**INFORMATION GIVEN**.
(** * alpha-lens data layer: the Polygon feed's rate-limited, retrying
      HTTP client and the unified data manager's pickle-file cache.

    Shallow embedding of
      - [alphalens/data/polygon_feed.py]
          ([PolygonDataFeed.__init__], [_enforce_rate_limit], [_make_request]);
      - [alphalens/data/unified_data_manager.py]
          ([__init__], [get_historical_data], [get_latest_prices],
           [get_options_chain], [_save_to_cache], [_load_from_cache],
           [get_cache_stats], [clear_cache]).

    Conventions.
      - [time.time()] is a clock reading in integer milliseconds, and
        [datetime.now()] one in integer microseconds (the resolution of
        [timedelta]); float rounding is not modelled, ages in hours are
        exact rationals.
      - The code is single-threaded and so is the model.
      - The cache directory holds regular files only and cache keys contain
        no path separator, so that [os.path.join(cache_dir, key + ".pkl")]
        names a file directly inside the directory. *)

From Stdlib Require Import ZArith QArith Lia DecimalString.
From stdpp Require Import gmap strings list sorting.

Local Open Scope string_scope.
Local Open Scope list_scope.
Local Open Scope Z_scope.

(* ===================================================================== *)
(** ** Results of calls that may raise                                    *)
(* ===================================================================== *)

Inductive exn : Type :=
| RuntimeError (msg : string)
| ValueError (msg : string)
| KeyError (key : string)
| AttributeError (msg : string)
| UpstreamError (msg : string).   (* anything a feed's SDK may raise *)

Inductive result (A : Type) : Type :=
| Return (a : A)
| Raise (e : exn).
Arguments Return {A} a.
Arguments Raise {A} e.

Definition is_raise {A} (r : result A) : bool :=
  match r with Raise _ => true | Return _ => false end.

(* ===================================================================== *)
(** ** polygon_feed.py                                                    *)
(* ===================================================================== *)

Module PolygonDataFeed.

(** What [session.get(url, params=params, timeout=10)] does: it raises
    (timeout, connection error), or it returns a response with a status code
    and a body; [json = None] is a body on which [response.json()] raises. *)
Inductive outcome : Type :=
| TransportError
| Response (status_code : Z) (json : option string).

Record reply : Type := {
  reply_outcome : outcome;
  reply_latency : nat        (* milliseconds spent inside session.get *)
}.

(** The remote end as the feed sees it through [self.session]: the reply to
    the [n]-th HTTP call of the session, given its URL and parameters. *)
Definition http_session : Type := nat → string → gmap string string → reply.

(** Observable steps of a request, oldest first. *)
Inductive event : Type :=
| EvAdmit                  (* one pass through _enforce_rate_limit *)
| EvGet                    (* one session.get *)
| EvSleep (ms : Z).        (* one time.sleep *)

Global Instance event_eq_dec : EqDecision event.
Proof. solve_decision. Defined.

**YOUR OBJECTIVE**. Print every entry exactly as written.

**TASK RESULT**.
(** * alpha-lens data layer: the Polygon feed's rate-limited, retrying
      HTTP client and the unified data manager's pickle-file cache.

    Shallow embedding of
      - [alphalens/data/polygon_feed.py]
          ([PolygonDataFeed.__init__], [_enforce_rate_limit], [_make_request]);
      - [alphalens/data/unified_data_manager.py]
          ([__init__], [get_historical_data], [get_latest_prices],
           [get_options_chain], [_save_to_cache], [_load_from_cache],
           [get_cache_stats], [clear_cache]).

    Conventions.
      - [time.time()] is a clock reading in integer milliseconds, and
        [datetime.now()] one in integer microseconds (the resolution of
        [timedelta]); float rounding is not modelled, ages in hours are
        exact rationals.
      - The code is single-threaded and so is the model.
      - The cache directory holds regular files only and cache keys contain
        no path separator, so that [os.path.join(cache_dir, key + ".pkl")]
        names a file directly inside the directory. *)

From Stdlib Require Import ZArith QArith Lia DecimalString.
From stdpp Require Import gmap strings list sorting.

Local Open Scope string_scope.
Local Open Scope list_scope.
Local Open Scope Z_scope.

(* ===================================================================== *)
(** ** Results of calls that may raise                                    *)
(* ===================================================================== *)

Inductive exn : Type :=
| RuntimeError (msg : string)
| ValueError (msg : string)
| KeyError (key : string)
| AttributeError (msg : string)
| UpstreamError (msg : string).   (* anything a feed's SDK may raise *)

Inductive result (A : Type) : Type :=
| Return (a : A)
| Raise (e : exn).
Arguments Return {A} a.
Arguments Raise {A} e.

Definition is_raise {A} (r : result A) : bool :=
  match r with Raise _ => true | Return _ => false end.

(* ===================================================================== *)
(** ** polygon_feed.py                                                    *)
(* ===================================================================== *)

Module PolygonDataFeed.

(** What [session.get(url, params=params, timeout=10)] does: it raises
    (timeout, connection error), or it returns a response with a status code
    and a body; [json = None] is a body on which [response.json()] raises. *)
Inductive outcome : Type :=
| TransportError
| Response (status_code : Z) (json : option string).

Record reply : Type := {
  reply_outcome : outcome;
  reply_latency : nat        (* milliseconds spent inside session.get *)
}.

(** The remote end as the feed sees it through [self.session]: the reply to
    the [n]-th HTTP call of the session, given its URL and parameters. *)
Definition http_session : Type := nat → string → gmap string string → reply.

(** Observable steps of a request, oldest first. *)
Inductive event : Type :=
| EvAdmit                  (* one pass through _enforce_rate_limit *)
| EvGet                    (* one session.get *)
| EvSleep (ms : Z).        (* one time.sleep *)

Global Instance event_eq_dec : EqDecision event.
Proof. solve_decision. Defined.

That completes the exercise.